TO DO – Copying exactly, give the lines in the material below from the one with "(** The fused" to the one with "revert st. induction", ends included, and nothing besides.

----

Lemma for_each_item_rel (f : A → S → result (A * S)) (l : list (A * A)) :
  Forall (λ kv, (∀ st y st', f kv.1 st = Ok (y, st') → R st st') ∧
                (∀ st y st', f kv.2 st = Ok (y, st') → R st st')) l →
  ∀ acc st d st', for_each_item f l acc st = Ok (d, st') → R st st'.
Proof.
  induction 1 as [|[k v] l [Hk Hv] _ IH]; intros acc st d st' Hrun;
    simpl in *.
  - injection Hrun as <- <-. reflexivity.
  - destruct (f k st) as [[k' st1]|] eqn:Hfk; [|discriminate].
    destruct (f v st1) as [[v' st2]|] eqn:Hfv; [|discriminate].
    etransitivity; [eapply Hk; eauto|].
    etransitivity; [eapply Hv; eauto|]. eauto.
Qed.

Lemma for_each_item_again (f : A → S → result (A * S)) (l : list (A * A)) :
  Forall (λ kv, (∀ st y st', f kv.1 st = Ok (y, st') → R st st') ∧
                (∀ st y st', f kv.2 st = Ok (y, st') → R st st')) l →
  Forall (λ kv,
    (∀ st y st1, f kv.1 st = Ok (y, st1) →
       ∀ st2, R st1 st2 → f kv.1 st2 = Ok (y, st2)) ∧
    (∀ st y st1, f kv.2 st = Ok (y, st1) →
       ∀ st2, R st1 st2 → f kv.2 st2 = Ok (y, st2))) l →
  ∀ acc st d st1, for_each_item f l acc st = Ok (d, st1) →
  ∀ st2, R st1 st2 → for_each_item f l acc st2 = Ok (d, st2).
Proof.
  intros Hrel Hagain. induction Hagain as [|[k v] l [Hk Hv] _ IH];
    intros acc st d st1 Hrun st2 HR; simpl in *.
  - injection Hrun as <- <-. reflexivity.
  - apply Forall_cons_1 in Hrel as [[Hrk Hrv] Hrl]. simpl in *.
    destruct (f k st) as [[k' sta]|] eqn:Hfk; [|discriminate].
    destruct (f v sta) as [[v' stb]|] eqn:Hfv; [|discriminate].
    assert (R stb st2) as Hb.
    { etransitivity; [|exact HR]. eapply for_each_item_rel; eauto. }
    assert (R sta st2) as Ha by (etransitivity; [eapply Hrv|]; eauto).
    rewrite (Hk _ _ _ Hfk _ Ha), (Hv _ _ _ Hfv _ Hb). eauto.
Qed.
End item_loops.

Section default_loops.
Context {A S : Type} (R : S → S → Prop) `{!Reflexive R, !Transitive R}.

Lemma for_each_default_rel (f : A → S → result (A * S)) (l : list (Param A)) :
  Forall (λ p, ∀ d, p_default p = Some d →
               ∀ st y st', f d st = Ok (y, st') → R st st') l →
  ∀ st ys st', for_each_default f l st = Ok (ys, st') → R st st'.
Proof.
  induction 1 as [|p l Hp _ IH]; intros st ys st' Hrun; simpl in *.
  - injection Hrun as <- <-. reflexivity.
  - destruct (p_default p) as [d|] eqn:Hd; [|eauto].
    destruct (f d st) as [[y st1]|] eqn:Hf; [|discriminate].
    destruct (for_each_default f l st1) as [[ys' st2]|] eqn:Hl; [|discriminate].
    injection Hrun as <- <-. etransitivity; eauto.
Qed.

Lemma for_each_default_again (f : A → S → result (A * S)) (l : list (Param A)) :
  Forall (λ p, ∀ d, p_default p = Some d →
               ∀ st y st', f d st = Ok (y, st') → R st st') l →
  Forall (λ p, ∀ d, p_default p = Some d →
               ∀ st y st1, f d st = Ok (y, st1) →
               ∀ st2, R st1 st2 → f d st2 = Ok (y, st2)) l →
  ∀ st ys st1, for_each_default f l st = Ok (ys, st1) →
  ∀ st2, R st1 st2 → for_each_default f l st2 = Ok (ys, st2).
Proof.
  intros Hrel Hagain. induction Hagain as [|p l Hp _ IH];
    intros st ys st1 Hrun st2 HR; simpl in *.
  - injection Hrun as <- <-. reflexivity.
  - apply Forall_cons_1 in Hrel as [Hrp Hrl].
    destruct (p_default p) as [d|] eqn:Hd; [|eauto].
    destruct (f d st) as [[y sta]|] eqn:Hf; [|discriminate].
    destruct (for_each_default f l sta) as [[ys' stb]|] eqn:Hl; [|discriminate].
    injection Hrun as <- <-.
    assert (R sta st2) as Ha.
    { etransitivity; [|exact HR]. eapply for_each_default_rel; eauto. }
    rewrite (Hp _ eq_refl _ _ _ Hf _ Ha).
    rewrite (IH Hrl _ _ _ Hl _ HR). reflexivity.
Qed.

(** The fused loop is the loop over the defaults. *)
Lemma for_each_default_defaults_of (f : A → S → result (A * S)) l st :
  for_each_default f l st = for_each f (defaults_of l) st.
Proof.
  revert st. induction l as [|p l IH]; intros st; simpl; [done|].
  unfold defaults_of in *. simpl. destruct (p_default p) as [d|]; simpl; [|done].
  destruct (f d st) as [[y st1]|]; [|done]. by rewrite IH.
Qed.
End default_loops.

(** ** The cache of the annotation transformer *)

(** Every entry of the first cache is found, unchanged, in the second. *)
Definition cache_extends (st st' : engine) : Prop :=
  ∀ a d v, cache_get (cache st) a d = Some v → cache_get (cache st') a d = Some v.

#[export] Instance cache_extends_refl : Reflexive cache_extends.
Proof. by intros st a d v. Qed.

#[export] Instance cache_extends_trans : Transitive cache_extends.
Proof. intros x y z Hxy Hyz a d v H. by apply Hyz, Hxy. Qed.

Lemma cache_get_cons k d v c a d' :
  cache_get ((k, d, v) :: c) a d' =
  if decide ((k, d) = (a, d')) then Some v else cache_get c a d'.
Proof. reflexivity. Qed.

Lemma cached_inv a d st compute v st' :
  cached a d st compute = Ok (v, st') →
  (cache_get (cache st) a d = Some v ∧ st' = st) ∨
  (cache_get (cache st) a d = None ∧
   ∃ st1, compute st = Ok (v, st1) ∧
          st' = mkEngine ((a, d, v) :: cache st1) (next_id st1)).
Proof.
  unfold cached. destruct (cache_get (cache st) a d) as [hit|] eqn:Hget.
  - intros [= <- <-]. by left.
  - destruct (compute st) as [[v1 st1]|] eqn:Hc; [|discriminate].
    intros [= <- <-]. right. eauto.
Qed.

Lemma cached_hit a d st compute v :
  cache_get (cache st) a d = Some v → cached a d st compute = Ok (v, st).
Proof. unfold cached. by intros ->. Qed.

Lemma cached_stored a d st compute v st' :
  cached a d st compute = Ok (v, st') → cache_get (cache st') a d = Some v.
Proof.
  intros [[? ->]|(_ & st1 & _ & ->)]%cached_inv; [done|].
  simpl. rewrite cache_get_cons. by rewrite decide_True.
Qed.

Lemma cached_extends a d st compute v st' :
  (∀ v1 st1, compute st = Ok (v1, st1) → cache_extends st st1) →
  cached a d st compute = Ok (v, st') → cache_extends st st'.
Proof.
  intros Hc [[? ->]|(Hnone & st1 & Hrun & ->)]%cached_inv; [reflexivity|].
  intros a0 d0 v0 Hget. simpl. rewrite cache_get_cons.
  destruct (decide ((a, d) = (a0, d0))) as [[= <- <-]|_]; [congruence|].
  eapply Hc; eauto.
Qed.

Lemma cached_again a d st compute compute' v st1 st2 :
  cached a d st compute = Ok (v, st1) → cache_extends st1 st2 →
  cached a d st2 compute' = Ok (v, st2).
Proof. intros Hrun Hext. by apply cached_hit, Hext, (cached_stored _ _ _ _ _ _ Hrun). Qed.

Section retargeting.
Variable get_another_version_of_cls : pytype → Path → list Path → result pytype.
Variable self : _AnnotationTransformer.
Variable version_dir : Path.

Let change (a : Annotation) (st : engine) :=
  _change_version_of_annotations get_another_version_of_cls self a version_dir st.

----

TASK SOLUTION –
(** The fused loop is the loop over the defaults. *)
Lemma for_each_default_defaults_of (f : A → S → result (A * S)) l st :
  for_each_default f l st = for_each f (defaults_of l) st.
Proof.
  revert st. induction l as [|p l IH]; intros st; simpl; [done|].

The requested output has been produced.